NEW YORK — Driven by anger and frustration, an East Northport man asked a fellow inmate for a gun to kill the Suffolk County judge who awarded his ex-wife ownership of their home, prosecutors said yesterday.

Brian Orkiszewski, 49, of 10 Acorn Dr., was arraigned on conspiracy and criminal solicitation charges yesterday in District Court in Riverhead. He was held on bail of $250,000, and State Supreme Court Justice Robert W. Doyle set the next court date for Sept. 4. Doyle also issued a temporary order of protection for the judge, whose identity was not revealed.

Orkiszewski had been arrested and jailed in May for nonpayment of child support, prosecutors said. While in jail in Yaphank, Orkiszewski wrote a letter May 9 to another inmate asking for “directions to ‘the hardware store,’ a code word for a person” he could buy a gun from, according to the grand jury indictment that was unsealed in district court.

He wrote a letter on May 14 asking about “the hardware store” again, and another letter June 30 asking for the phone number of someone who could give him a “good plunger,” or a firearm, the indictment said.

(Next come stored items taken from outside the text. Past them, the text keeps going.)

(* ===== verification/MmapCopy.v ===== *)
(** * Copying through mapped memory: [14/10_copy_file_with_mmap.cpp] *)

From S2P Require Import Prelude FileModel Machine Errors Kernel SimKernel.

Definition COPYINCR : Z := 1073741824.
Definition FILE_MODE : Z := 420.
Definition O_RDONLY : Z := 0.
Definition O_RDWR_CREAT_TRUNC : Z := 578.
Definition PAGE_SIZE : Z := 4096.

(** Files with shared mappings.  [memcpy] between two mappings is a call here because it changes
    the mapped file. *)
Class MmapOps (W : Type) := {
  k_fstat : Z -> W -> sysres Z * W;                    (* st_size *)
  k_mmap : Z -> bool -> Z -> Z -> W -> sysres Z * W;   (* length, writable, fd, offset: address *)
  k_munmap : Z -> Z -> W -> sysres unit * W;
  k_memcpy : Z -> Z -> Z -> W -> W;                    (* dst, src, count *)
}.

Section Copy.
Context {W : Type} `{FileOps W} `{MmapOps W} `{CLib}.

Definition memcpy (dst src n : Z) : M W unit := fun p =>
  (Ret tt, Proc (errno p) (log_to_stderr p) (console p) (k_memcpy dst src n (kern p))).

(** One window at [fsz]. *)
Definition copy_window (fdin fdout fsz copysz : Z) : M W unit :=
  src ← syscall (k_mmap copysz false fdin fsz);
  match src with
  | SysErr _ => err_sys (str "call mmap for inputfile") []
  | SysOk src =>
      dst ← syscall (k_mmap copysz true fdout fsz);
      match dst with
      | SysErr _ => err_sys (str "call mmap for outputfile") []
      | SysOk dst =>
          memcpy dst src copysz ;;
          syscall_unit (k_munmap src copysz) ;;
          syscall_unit (k_munmap dst copysz) ;;
          mret tt
      end
  end.

Fixpoint window_loop (fuel : nat) (fdin fdout st_size fsz : Z) : M W unit :=
  if fsz <? st_size then
    match fuel with
    | O => out_of_fuel
    | S fuel =>
        let copysz := if COPYINCR <? st_size - fsz then COPYINCR else st_size - fsz in
        copy_window fdin fdout fsz copysz ;;
        window_loop fuel fdin fdout st_size (fsz + copysz)
    end
  else mret tt.

(** [main] from the two descriptors on. *)
Definition copy_mapped (fuel : nat) (fdin fdout : Z) : M W Z :=
  st ← syscall (k_fstat fdin);
  match st with
  | SysErr _ => err_sys (str "call fstat") []
  | SysOk st_size =>
      r ← ftruncate fdout st_size;
      if r <? 0 then err_sys (str "call ftruncate") []
      else window_loop fuel fdin fdout st_size 0 ;; mret 0
  end.

Definition main (fuel : nat) (argv : list bytes) : M W Z :=
  match argv with
  | [_; from; to] =>
      fdin ← open from O_RDONLY 0;
      if fdin <? 0 then err_sys (str "call open ") [from]
      else
        fdout ← open to O_RDWR_CREAT_TRUNC FILE_MODE;
        if fdout <? 0 then err_sys (str "call open ") [to]
        else copy_mapped fuel fdin fdout
  | argv0 :: _ => err_quit (str "Usage {} <fromfile> <tofile>") [argv0]
  | [] => sys_abort
  end.

End Copy.

(** What POSIX documents: contents of files and what the mappings show.  A mapping begins at a
    page, is not empty, and a store through a shared writable one changes the file. *)
Class MmapSpec (W : Type) `{FO : FileOps W} `{MO : MmapOps W} := {
  content : W -> Z -> bytes;
  mapping : W -> Z -> option (Z * Z * Z);              (* address: fd, offset, length *)
  fstat_law fd w r w' : k_fstat fd w = (r, w') -> w' = w /\
    (forall n, r = SysOk n -> n = zlen (content w fd));
  ftruncate_law fd n w r w' : k_ftruncate fd n w = (r, w') -> 0 <= n ->
    (r = SysOk tt -> content w' fd = truncate (Z.to_nat n) (content w fd)) /\
    (forall fd', fd' <> fd -> content w' fd' = content w fd');
  mmap_law n wr fd off w r w' : k_mmap n wr fd off w = (r, w') ->
    (forall fd', content w' fd' = content w fd') /\
    match r with
    | SysOk a => 0 < n /\ off mod PAGE_SIZE = 0 /\ mapping w a = None /\
                 mapping w' a = Some (fd, off, n) /\
                 (forall b, b <> a -> mapping w' b = mapping w b)
    | SysErr _ => True
    end;
  munmap_law a n w r w' : k_munmap a n w = (r, w') ->
    forall fd', content w' fd' = content w fd';
  memcpy_law dst src n w fd1 off1 fd2 off2 :
    mapping w src = Some (fd1, off1, n) -> mapping w dst = Some (fd2, off2, n) -> fd1 <> fd2 ->
    0 <= off1 -> 0 <= off2 -> off1 + n <= zlen (content w fd1) -> off2 + n <= zlen (content w fd2) ->
    (forall fd', fd' <> fd2 -> content (k_memcpy dst src n w) fd' = content w fd') /\
    content (k_memcpy dst src n w) fd2 =
      pwrite (Z.to_nat off2) (take (Z.to_nat n) (drop (Z.to_nat off1) (content w fd1))) (content w fd2);
}.

(** Writing the part of [f] at [i] over a file that already agrees with [f] before [i]. *)
Lemma pwrite_extend (f g : bytes) (i n : nat) :
  length f = length g -> (i + n <= length f)%nat -> take i g = take i f ->
  length (pwrite i (take n (drop i f)) g) = length f /\
  take (i + n) (pwrite i (take n (drop i f)) g) = take (i + n) f.
Proof.
  intros Hlen Hi Hpre. destruct (take n (drop i f)) as [|b d] eqn:E.
  - assert (Hn : n = 0%nat).
    { apply (f_equal length) in E. rewrite length_take, length_drop in E. simpl in E. lia. }
    subst n. rewrite Nat.add_0_r. done.
  - unfold pwrite. rewrite <- E.
    assert (Hd : length (take n (drop i f)) = n) by (rewrite length_take, length_drop; lia).
    replace (i - length g)%nat with 0%nat by lia. simpl. split.
    + rewrite !length_app, Hd, length_take, length_drop. lia.
    + rewrite Hpre. rewrite (app_assoc (take i f)), take_app_length'.
      * rewrite <- (take_drop i (take (i + n) f)), take_take, Nat.min_l by lia.
        f_equal. by rewrite skipn_firstn_comm, Nat.add_comm, Nat.add_sub.
      * rewrite length_app, Hd, length_take. lia.
Qed.

Section CopyFacts.
Context {W : Type} `{MS : MmapSpec W} `{CLib}.
Implicit Types p : proc W.

(** The destination has the size of the source and agrees with it up to [fsz]. *)
Definition copied_upto (p0 p : proc W) (fdin fdout fsz : Z) : Prop :=
  content (kern p) fdin = content (kern p0) fdin /\
  zlen (content (kern p) fdout) = zlen (content (kern p0) fdin) /\
  take (Z.to_nat fsz) (content (kern p) fdout) = take (Z.to_nat fsz) (content (kern p0) fdin).

Lemma copy_window_spec p0 p fdin fdout fsz n :
  fdin <> fdout -> 0 <= fsz -> 0 < n -> fsz + n <= zlen (content (kern p0) fdin) ->
  copied_upto p0 p fdin fdout fsz ->
  wp (copy_window fdin fdout fsz n) (fun o p' =>
    match o with
    | Ret _ => copied_upto p0 p' fdin fdout (fsz + n)
    | _ => o = Exited 1
    end) p.
Proof.
  intros Hne Hf Hn Hsz (Hin & Hlen & Hpre). unfold copy_window.
  apply wp_bind_ret, returns_syscall. intros r1 w1 [Hc1 Hm1]%mmap_law.
  destruct r1 as [src|e]; [|by wstep]. destruct Hm1 as (_ & _ & _ & Hm1 & _).
  apply wp_bind_ret, returns_syscall. intros r2 w2 [Hc2 Hm2]%mmap_law. simpl in *.
  destruct r2 as [dst|e]; [|by wstep]. destruct Hm2 as (_ & _ & Hfree & Hm2 & Hother).
  assert (Hsrc : mapping w2 src = Some (fdin, fsz, n)).
  { rewrite Hother; [done|]. intros ->. congruence. }
  assert (Hcf : forall fd, content w2 fd = content (kern p) fd) by (intros; by rewrite Hc2, Hc1).
  destruct (memcpy_law dst src n w2 fdin fsz fdout fsz) as [Hkeep Hcopy];
    [done|done|done|done|done| | |]; try (rewrite Hcf; lia); [rewrite Hcf, Hin; lia|].
  apply wp_bind_ret. red. unfold wp, memcpy. simpl.
  apply wp_bind_ret, returns_syscall_unit; intros;
    match goal with E : k_munmap _ _ _ = _ |- _ => pose proof (munmap_law _ _ _ _ _ E) as Hu1; clear E end;
    apply wp_bind_ret, returns_syscall_unit; intros;
    match goal with E : k_munmap _ _ _ = _ |- _ => pose proof (munmap_law _ _ _ _ _ E) as Hu2; clear E end;
    wstep; simpl in *.
  all: destruct (pwrite_extend (content (kern p0) fdin) (content (kern p) fdout) (Z.to_nat fsz) (Z.to_nat n))
         as [Hl Ht]; [unfold zlen in *; lia|unfold zlen in *; lia|done|].
  all: red; simpl; rewrite !Hu2, !Hu1, Hkeep, Hcopy, !Hcf, Hin by done.
  all: split; [done|]; split; [unfold zlen; by rewrite Hl|].
  all: by rewrite Z2Nat.inj_add by lia.
Qed.

(** Every call that is made properly succeeds. *)
Record healthy : Prop := {
  healthy_mmap n wr fd off w : 0 < n -> off mod PAGE_SIZE = 0 ->
    exists a w', k_mmap n wr fd off w = (SysOk a, w');
  healthy_fstat fd w : exists n w', k_fstat fd w = (SysOk n, w');
  healthy_ftruncate fd n w : 0 <= n -> exists w', k_ftruncate fd n w = (SysOk tt, w');
}.

Lemma copy_window_healthy fdin fdout fsz n p :
  healthy -> 0 < n -> fsz mod PAGE_SIZE = 0 ->
  exists p', copy_window fdin fdout fsz n p = (Ret tt, p').
Proof.
  intros Hh Hn Hf. unfold copy_window, mbind, M_bind, syscall_unit, syscall, mbind, M_bind, memcpy.
  destruct (healthy_mmap Hh n false fdin fsz (kern p) Hn Hf) as (a & w1 & ->). simpl.
  destruct (healthy_mmap Hh n true fdout fsz w1 Hn Hf) as (b & w2 & ->). simpl.
  destruct (k_munmap _ _ _) as [[] w3]; simpl; destruct (k_munmap _ _ _) as [[] w4]; simpl; eauto.
Qed.

(** What the loop has done when it ends, and that it ends well on a healthy system. *)
Definition copy_post (p0 : proc W) (fdin fdout : Z) (o : outcome unit) (p' : proc W) : Prop :=
  match o with
  | Ret _ => content (kern p') fdout = content (kern p0) fdin /\
             content (kern p') fdin = content (kern p0) fdin
  | _ => o = Exited 1 /\ ~ healthy
  end.

Lemma window_loop_spec p0 fdin fdout fuel : forall fsz p,
  fdin <> fdout -> 0 <= fsz <= zlen (content (kern p0) fdin) ->
  (fsz mod COPYINCR = 0 \/ fsz = zlen (content (kern p0) fdin)) ->
  zlen (content (kern p0) fdin) - fsz <= COPYINCR * Z.of_nat fuel ->
  copied_upto p0 p fdin fdout fsz ->
  wp (window_loop fuel fdin fdout (zlen (content (kern p0) fdin)) fsz)
    (copy_post p0 fdin fdout) p.
Proof.
  induction fuel as [|fuel IH]; intros fsz p Hne Hf Hal Hfuel Hc; simpl;
    destruct (Z.ltb_spec fsz (zlen (content (kern p0) fdin))) as [Hlt|Hge]; try lia.
  - wstep. destruct Hc as (Hin & Hlen & Hpre). split; [|done].
    rewrite !take_ge in Hpre by (unfold zlen in *; lia). done.
  - set (n := if COPYINCR <? _ then _ else _).
    assert (Hn : 0 < n /\ fsz + n <= zlen (content (kern p0) fdin) /\
                 (n = COPYINCR \/ fsz + n = zlen (content (kern p0) fdin))).
    { unfold n. destruct (Z.ltb_spec COPYINCR (zlen (content (kern p0) fdin) - fsz));
        unfold COPYINCR in *; lia. }
    destruct Hn as (Hn & Hend & Hcase). destruct Hal as [Hal|Hal]; [|lia].
    pose proof (copy_window_spec p0 p fdin fdout fsz n Hne (proj1 Hf) Hn Hend Hc) as Hs.
    apply wp_bind. unfold wp in *. destruct (copy_window fdin fdout fsz n p) as [o p'] eqn:E.
    simpl in *. destruct o as [[]| | | |]; try done.
    + apply IH; try done; [lia| |].
      * destruct Hcase as [->|?]; [left|by right]. rewrite <- Zplus_mod_idemp_l, Hal. by vm_compute.
      * destruct Hcase as [->|?]; unfold COPYINCR in *; lia.
    + simplify_eq. split; [done|]. intros Hh.
      destruct (copy_window_healthy fdin fdout fsz n p Hh Hn) as [q Eq]; [|congruence].
      apply Z.mod_divide in Hal as [k ->]; [|done].
      by replace (k * COPYINCR) with (k * 262144 * PAGE_SIZE) by (unfold COPYINCR, PAGE_SIZE; lia);
        rewrite Z.mod_mul.
  - wstep. destruct Hc as (Hin & Hlen & Hpre). split; [|done].
    rewrite !take_ge in Hpre by (unfold zlen in *; lia). done.
Qed.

Orkiszewski was angry that his home was awarded to his ex-wife, Lynda Orkiszewski, in the divorce proceedings that began in 2003, according to assistant district attorney Robert Kerr.

“He was upset that $300,000 from the sale of the marital home was not given to him,” Kerr said during the arraignment.

Orkiszewski was rearrested on July 22, his scheduled release date, and held in custody at Rikers Island to keep him away from witnesses at the Riverhead jail, said his lawyer Anthony Grandinette of Mineola.

Orkiszewski had gone through a long spell of tough luck, Grandinette said. A bitter divorce and a severe work injury while employed by Verizon had impaired his ability to work and make the child support payments, Grandinette said yesterday after the arraignment.

“We believe the allegations are completely blown out of proportion,” he said.

Grandinette said his client was merely blowing off steam in jail and there was no evidence he would actually try to harm the judge.

“He’s frustrated, he’s angry, he’s depressed,” Grandinette said.

“No inmate who finds himself in jail is a happy man.”